Cracking Diagnosis in Fibre Reinforced Concrete Cubes and Cylinders with Synthetic Fibres using a PZT-based Health Monitoring System

Abstract

This paper carried out experimental research of concrete specimens with synthetic fibres under repeated splitting tension and uniaxial compression to investigate the efficiency of a proposed health monitoring methodology that implements surface-bonded piezoelectric transducers. The developed technique uses small-sized custom-made devices for diagnosing damage due to concrete cracking caused by the imposed repeated loading at various load levels. A test program of standard 150/300 mm cylinders and 150 mm cubes made of plain and fibre reinforced concrete subjected to splitting tensile and compressive repeated loading is presented and discussed. The proposed method utilises the frequency response measurements of a network of small-sized piezoelectric patches mounted to the surface of the tested specimens in order to detect the onset of damage since cracking has probably been developed in the inner concrete, whereas no visible cracks appeared on their surface.

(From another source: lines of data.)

(** Tenants are isolated: a read, the receipt lookup and the list return
    only rows of the calling tenant, and a retry of another tenant's submission
    answers 404 and changes nothing. *)
Theorem submissions_tenant_isolation `{E : Ed25519} sha256 canonical repr cfg d up tid sid f limit offset s :
  (forall row s', get_submission tid sid s = (Ok row, s') -> s' = s /\ sub_tenant_id row = tid) /\
  (forall r s', get_receipt_for_submission tid sid s = (Ok r, s') -> s' = s /\ rc_tenant_id r = tid) /\
  (forall row, In row (list_submissions (db_of s) tid f limit offset) -> sub_tenant_id row = tid) /\
  (forall row, submissions (db_of s) !! sid = Some row -> sub_tenant_id row <> tid ->
     retry_submission sha256 canonical repr cfg d up tid sid s = (Raise (http 404 "submission_not_found"), s)).
Proof.
  repeat split.
  - by apply get_submission_Ok in H as [-> _].
  - by apply get_submission_Ok in H as (_ & _ & ?).
  - unfold get_receipt_for_submission, select in H. inv_run H. by apply or_raise_Ok in H as [_ ->].
  - unfold get_receipt_for_submission, select in H. inv_run H. apply or_raise_Ok in H as [H ->].
    apply find_first_Some in H as [_ H]. apply andb_true_iff in H as [_ H]. by apply String.eqb_eq.
  - intros row Hin. unfold list_submissions in Hin.
    apply list_elem_of_In, list_elem_of_In in Hin.
    assert (Hin' : In row (isort newest_first (List.filter (matches tid f) (map snd (map_to_list (submissions (db_of s))))))).
    { apply list_elem_of_In in Hin. apply elem_of_take in Hin as (i & Hi & _).
      apply list_elem_of_In, list_elem_of_lookup. rewrite lookup_drop in Hi. eauto. }
    apply isort_In, List.filter_In in Hin' as [_ Hm]. unfold matches in Hm.
    rewrite !andb_true_iff in Hm. by apply String.eqb_eq, Hm.
  - intros row Hrow Hne. unfold retry_submission, get_submission, select, bind, reads. cbn.
    rewrite Hrow. by destruct (String.eqb_spec (sub_tenant_id row) tid).
Qed.

(** Listing is complete: with a page size the service does not clamp, the
    pages at offsets 0, l, 2l, ... put together hold every submission the
    filters match exactly once, newest first, and [count_submissions] is their
    number; no page is longer than the page size. *)
Theorem list_submissions_pages db tid f l n :
  (1 <= l <= 200)%nat -> count_submissions db tid f <= Z.of_nat (n * l) ->
  let page k := list_submissions db tid f (Z.of_nat l) (Z.of_nat (k * l)) in
  Permutation (concat (map page (seq 0 n))) (List.filter (matches tid f) (map snd (map_to_list (submissions db)))) /\
  Z.of_nat (length (concat (map page (seq 0 n)))) = count_submissions db tid f /\
  forall k, (length (page k) <= l)%nat.
Proof.
  intros Hl Hn page. set (rows := List.filter (matches tid f) _).
  assert (Hpage : forall k, page k = take l (drop (k * l) (isort newest_first rows))).
  { intros k. unfold page, list_submissions, _clamp_limit, _MAX_LIMIT. fold rows.
    destruct (Z.leb_spec (Z.of_nat l) 0); [lia|].
    replace (Z.to_nat (Z.min (Z.of_nat l) 200)) with l by lia.
    by replace (Z.to_nat (Z.max (Z.of_nat (k * l)) 0)) with (k * l)%nat by lia. }
  rewrite (map_ext page (fun k => take l (drop (k * l) (isort newest_first rows)))) by exact Hpage.
  pose proof (isort_perm newest_first rows) as Hperm.
  rewrite concat_pages, take_ge.
  - split; [exact Hperm|]. split.
    + unfold count_submissions. fold rows. by rewrite (Permutation_length Hperm).
    + intros k. rewrite Hpage, length_take. lia.
  - rewrite (Permutation_length Hperm). unfold count_submissions in Hn. fold rows in Hn. lia.
Qed.

(** The receipt of a retried submission is dated before the submission: a
    failed submission keeps its [completed_at] through the manual retry and the
    claim, and the receipt issued when a later delivery completes it carries
    that time as [submitted_at]. *)
Theorem retried_receipt_keeps_failure_time `{E : Ed25519} sha256 canonical repr cfg tid sid d up s row t out s1
    now now_sign now_end rid answer res s2 :
  enable_in_process_processor cfg = false -> cache_ok (signing s) -> db_ok (db_of s) ->
  receipts (db_of s) !! rid = None -> submissions (db_of s) !! sid = Some row -> completed_at row = Some t ->
  retry_submission sha256 canonical repr cfg d up tid sid s = (Ok out, s1) ->
  process_submission sha256 canonical repr cfg now now_sign now_end rid answer sid s1 = (Ok res, s2) ->
  res_status res = COMPLETED ->
  exists rc, receipts (db_of s2) !! rid = Some rc /\ rc_submission_id rc = sid /\ submitted_at rc = coerce_utc t.
Proof.
  intros Hmode Hc Hok Hrid Hrow Ht Hretry Hproc Hdone.
  unfold retry_submission in Hretry. inv_run Hretry.
  rewrite Hrow in H. destruct (String.eqb (sub_tenant_id row) tid); [|done]. injection H as <-.
  assert (Hst : status row <> COMPLETED) by (intros Heq; by rewrite Heq in H0).
  unfold flush_write in Hrun. destruct (deactivated s) eqn:Hd; [done|]. injection Hrun as <- <-.
  unfold _enqueue in Hrun0. rewrite Hmode in Hrun0. apply ret_Ok in Hrun0 as [-> ->].
  match type of Hproc with process_submission _ _ _ _ _ _ _ _ _ _ ?st = _ => set (s1 := st) in * end.
  destruct (process_outcome sha256 canonical repr cfg now now_sign now_end rid answer sid s1 (requeued row))
    as (res' & s' & row' & Hrun & Hp & _); try done.
  - by apply (db_ok_update (db_of s) sid row).
  - unfold db_of, s1. cbn. rewrite lookup_alter_eq. unfold db_of in Hrow. by rewrite Hrow.
  - rewrite Hproc in Hrun. injection Hrun as <- <-.
    rewrite <- (p_status _ _ _ _ _ _ _ _ _ Hp) in Hdone.
    destruct (p_receipt _ _ _ _ _ _ _ _ _ Hp Hdone) as (p & i & c & o & rc & H).
    exists rc. destruct H as (_ & _ & _ & _ & _ & _ & _ & Hrec & _ & Hsub & _ & _ & Hat).
    rewrite Hrec, lookup_insert_eq. cbn in Hat. by rewrite Ht in Hat.
Qed.

(** ** Witnesses *)

Definition demo_cfg : settings :=
  {| receipt_signing_key_id := "k1"; receipt_signing_private_key_pem := "-----BEGIN seed -----END";
     enable_in_process_processor := false; enable_tos_risky_platforms := false |}.
Definition demo_payload : SubmissionCreate :=
  {| in_supplier_id := "s1"; in_portal_id := "p1"; in_consent_record_id := "c1"; in_payload := [] |}.

Lemma create_submission_checks_witness :
  exists row ids s', create_submission DemoReceipts.sha DemoReceipts.canonical (fun _ => "") demo_cfg "x2" 7
      (demo_env 0) true "t1" demo_payload DemoReceipts.start = (Ok (row, ids), s') /\
    status row = QUEUED /\ ids = ["x2"].
Proof.
  destruct (create_submission DemoReceipts.sha DemoReceipts.canonical (fun _ => "") demo_cfg "x2" 7
      (demo_env 0) true "t1" demo_payload DemoReceipts.start) as [[[row ids]|e] s'] eqn:H;
    [|vm_compute in H; discriminate].
  destruct (create_submission_checks DemoReceipts.sha DemoReceipts.canonical (fun _ => "") demo_cfg "x2" 7
      (demo_env 0) true "t1" demo_payload DemoReceipts.start row ids s' eq_refl H)
    as (? & ? & ? & _ & _ & _ & _ & _ & _ & _ & _ & _ & _ & _ & Hst & _).
  assert (Hids : ids = ["x2"]) by (vm_compute in H; by injection H as _ <- _).
  exact (ex_intro _ row (ex_intro _ ids (ex_intro _ s' (conj eq_refl (conj Hst Hids))))).
Defined.

Lemma submissions_tenant_isolation_witness :
  retry_submission DemoReceipts.sha DemoReceipts.canonical (fun _ => "") demo_cfg (demo_env 0) true "t2" "x1"
    DemoReceipts.start = (Raise (http 404 "submission_not_found"), DemoReceipts.start).
Proof.
  refine (proj2 (proj2 (proj2 (submissions_tenant_isolation DemoReceipts.sha DemoReceipts.canonical (fun _ => "")
            demo_cfg (demo_env 0) true "t2" "x1" {| status_filter := None; supplier_filter := None; portal_filter := None |}
            50 0 DemoReceipts.start))) DemoReceipts.sub _ _); [reflexivity|discriminate].
Defined.

Definition no_filters : filters := {| status_filter := None; supplier_filter := None; portal_filter := None |}.

Lemma list_submissions_pages_witness :
  Z.of_nat (length (concat (map (fun k => list_submissions DemoReceipts.db "t1" no_filters 1 (Z.of_nat (k * 1))) (seq 0 2)))) = 1.
Proof.
  exact (proj1 (proj2 (list_submissions_pages DemoReceipts.db "t1" no_filters 1 2 ltac:(lia) ltac:(vm_compute; discriminate)))).
Defined.

Definition demo_failed : SupplierSubmission := finished FAILED (Some "timeout") (Some (utc 3)) None DemoReceipts.sub.
Definition demo_failed_state : St (E := DemoCrypto.demo) :=
  in_db (fun t => Session (update_submission "x1" (fun _ => demo_failed) (working t)) (committed t)) DemoReceipts.start.

Lemma demo_failed_ok : db_ok (db_of demo_failed_state).
Proof. by apply (db_ok_update DemoReceipts.db "x1" DemoReceipts.sub); [apply demo_db_ok|..]. Qed.

Lemma retried_receipt_keeps_failure_time_witness :
  exists s2 rc, receipts (db_of (E := DemoCrypto.demo) s2) !! "r1" = Some rc /\ submitted_at rc = utc 3.
Proof.
  destruct (retry_submission DemoReceipts.sha DemoReceipts.canonical (fun _ => "") demo_cfg (demo_env 0) true "t1" "x1"
              demo_failed_state) as [[out|e] s1] eqn:H1; [|vm_compute in H1; discriminate].
  destruct (process_submission DemoReceipts.sha DemoReceipts.canonical (fun _ => "") demo_cfg (utc 90) (utc 91) (utc 92)
              "r1" (Ok None) "x1" s1) as [[res|e] s2] eqn:H2;
    [|vm_compute in H1; injection H1 as <- <-; vm_compute in H2; discriminate].
  assert (Hdone : res_status res = COMPLETED)
    by (vm_compute in H1; injection H1 as <- <-; vm_compute in H2; by injection H2 as <- _).
  destruct (retried_receipt_keeps_failure_time DemoReceipts.sha DemoReceipts.canonical (fun _ => "") demo_cfg "t1" "x1"
              (demo_env 0) true demo_failed_state demo_failed (utc 3) out s1 (utc 90) (utc 91) (utc 92) "r1" (Ok None) res s2
              eq_refl DemoReceipts.start_cache_ok demo_failed_ok eq_refl eq_refl eq_refl H1 H2 Hdone)
    as (rc & Hrc & _ & Hat).
  exact (ex_intro _ s2 (ex_intro _ rc (conj Hrc Hat))).
Defined.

The objectives of this study also include development of a quantitative assessment procedure of damage using the statistical index values distribution at various points of measurements. The influence of distance, type of material (plain or fibrous concrete) and damage level triggers changes in the measurements of the piezoelectric transducers and the adopted statistical index seems to be a reliable assessment tool for damage quantification. Further, for the first time, a wireless and portable structural health monitoring system display feasible detection of premature cracks for damage prognosis in fibre reinforced concrete structural members.